Deu dois passos e pôs-se a correr. O quarto se transformava em um comprido corredor, num túnel escuro. Mas nada disso importava, tinha a luz do olhar da princesa para lhe guiar, seus batimentos cardíacos aumentavam à medida que a adrenalina infiltrava em suas artérias. Correndo... Não pensava mais no Reino das Fadas. Bobagem! Nemo seria, certamente, um Rei melhor. Seria mais sábio, teria mais compaixão. Darwin nunca tinha pensado na tristeza de acordar todo dia sozinho, dia após dia, não ter ninguém para dividir as alegrias, para passar noites chuvosas abraçados no divã em frente à fogueira. Isso sim era ser feliz.

Como você estava errada, mãe.

Parou de correr, cessando em frente à cama de pedra. Puxou a cobertura para esquerda, livrando os membros superiores. A respiração acelerada, o coração à mil, pôs a sua mão sobre a delicada mão da princesa, com dedos compridos e finos, unhas bem cuidadas. Como a natureza era gentil com algumas pessoas, como ela conseguia manter, sem o menor esforço, algumas coisas tão belas; tal qual as rosas prateadas e a princesa Alka. Esta agora parecia apenas adormecida, não morta, como estava anteriormente, com sua pele macia e suave... O rapaz passou a mão pelos cabelos negros, macios e sedosos. Como ela conseguia ser tão incrivelmente perfeita...

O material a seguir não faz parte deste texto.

Lemma prune_z_0_run (self : ref) (w : World) (m : Mesh) :
  heap w !! self = Some m →
  prune_z_0 self w =
    (Ok tt,
     set_heap (<[self := mkMesh (pruned_points (points m)) (cells m) (cell_data m)]>
                 (heap w)) w).
Proof.
  intros Hm. unfold prune_z_0, set_points, bind, deref, pruned_points, modify, ret.
  rewrite Hm.
  assert (Hid : set_heap (<[self := mkMesh (points m) (cells m) (cell_data m)]> (heap w)) w = w).
  { rewrite list_insert_id; [apply set_heap_same | now destruct m]. }
  destruct (Nat.eqb (shape0 (points m)) 0); [now rewrite Hid |].
  destruct (Nat.eqb (shape1 (points m)) 3 && z_all_below_tol (points m)).
  - now rewrite Hm.
  - now rewrite Hid.
Qed.

Lemma singleton_data_ok (cell_type name : string) (cs : Connectivity) (tags : Tags) :
  cell_data_ok ((fun kv => mkCellBlock (fst kv) (snd kv)) <$> [(cell_type, cs)])
               ({[ name := [tags] ]} : gmap string (list Tags))
  = Nat.eqb (length tags) (length cs).
Proof.
  unfold cell_data_ok. rewrite map_to_list_singleton.
  unfold block_data_ok. simpl. now rewrite !andb_true_r.
Qed.

Lemma create_run (mesh : ref) (cell_type : string) (prune_z : bool) (w : World) :
  _create_meshio_mesh mesh cell_type prune_z w =
    match heap w !! mesh with
    | None => (Raise AssertionError, w)
    | Some m =>
        match create_checks m cell_type with
        | Ok (name, tags) =>
            (Ok (length (heap w)),
             log (EvMesh (length (heap w)))
                 (set_heap (heap w ++ [sub_mesh m cell_type prune_z name tags]) w))
        | Raise e => (Raise e, w)
        end
    end.
Proof.
  unfold _create_meshio_mesh, create_checks, bind, deref.
  destruct (heap w !! mesh) as [m |]; [| reflexivity].
  unfold assert, lift, ret, raise.
  destruct (bool_decide (cell_type ∈ supported_cell_types)); [| reflexivity].
  destruct (has_key (cell_data_dict m) gmsh_physical); [| reflexivity].
  destruct (get_cell_data m gmsh_physical cell_type) as [tags | e]; [| reflexivity].
  destruct (data_name_of m cell_type) as [name | e]; [| reflexivity].
  unfold Mesh_init. rewrite singleton_data_ok.
  destruct (Nat.eqb (length tags) (length (get_cells_type m cell_type)));
    [| reflexivity].
  destruct prune_z; [| reflexivity].
  erewrite prune_z_0_run by (simpl; apply list_lookup_middle; reflexivity).
  unfold sub_mesh, log, set_heap. simpl.
  rewrite insert_app_r_alt, Nat.sub_diag by lia. reflexivity.
Qed.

Sorriu. Darwin abaixou-se e, um pouco nervoso, roçou seus lábios contra a boca da garota. Ela ainda estava fria. Beijou-a mais humanamente desta vez, soprando vida e calor para dentro do corpo à sua frente. Sentiu-se renascer ao toque.

Afastou um pouco o rosto para olhar profundamente nos olhos de seu amor. E surpreendeu-se olhando para dois grandes olhos de íris cor-de-rosa berrante. Por algum tempo, Darwin ficou paralisado, em transe, em favor desta tão bem vinda surpresa. Mas seria mesmo?

—Oizinho, Darwin!

Não era a voz profunda, suave, que era de se esperar de uma princesa. Era aguda demais para os lábios de veludo que a proferiam. Seria até desagradável se não fosse a coincidência...

—P-princesa Alka?!

—Darwin, me chame pelo nome.

Epílogo

Darwin não sabia, Nacademus nunca o havia ensinado que, se uma Fada gostasse realmente da pessoa de quem ajudasse, poderia transformar-se num humano e conviver com ela por mais tempo. Foi isso que Zaphira fez. Ela e Darwin se casaram e foram muito felizes juntos. Seu filho fora treinado por Nacademus, também, para competir o próximo trono.

É, você já adivinhou, mas vou dizer de novo: Nemo surpreendeu a todos (menos ao leitor) com suas habilidades e bravura e reinou por muitos anos até que a morte finalmente o levou.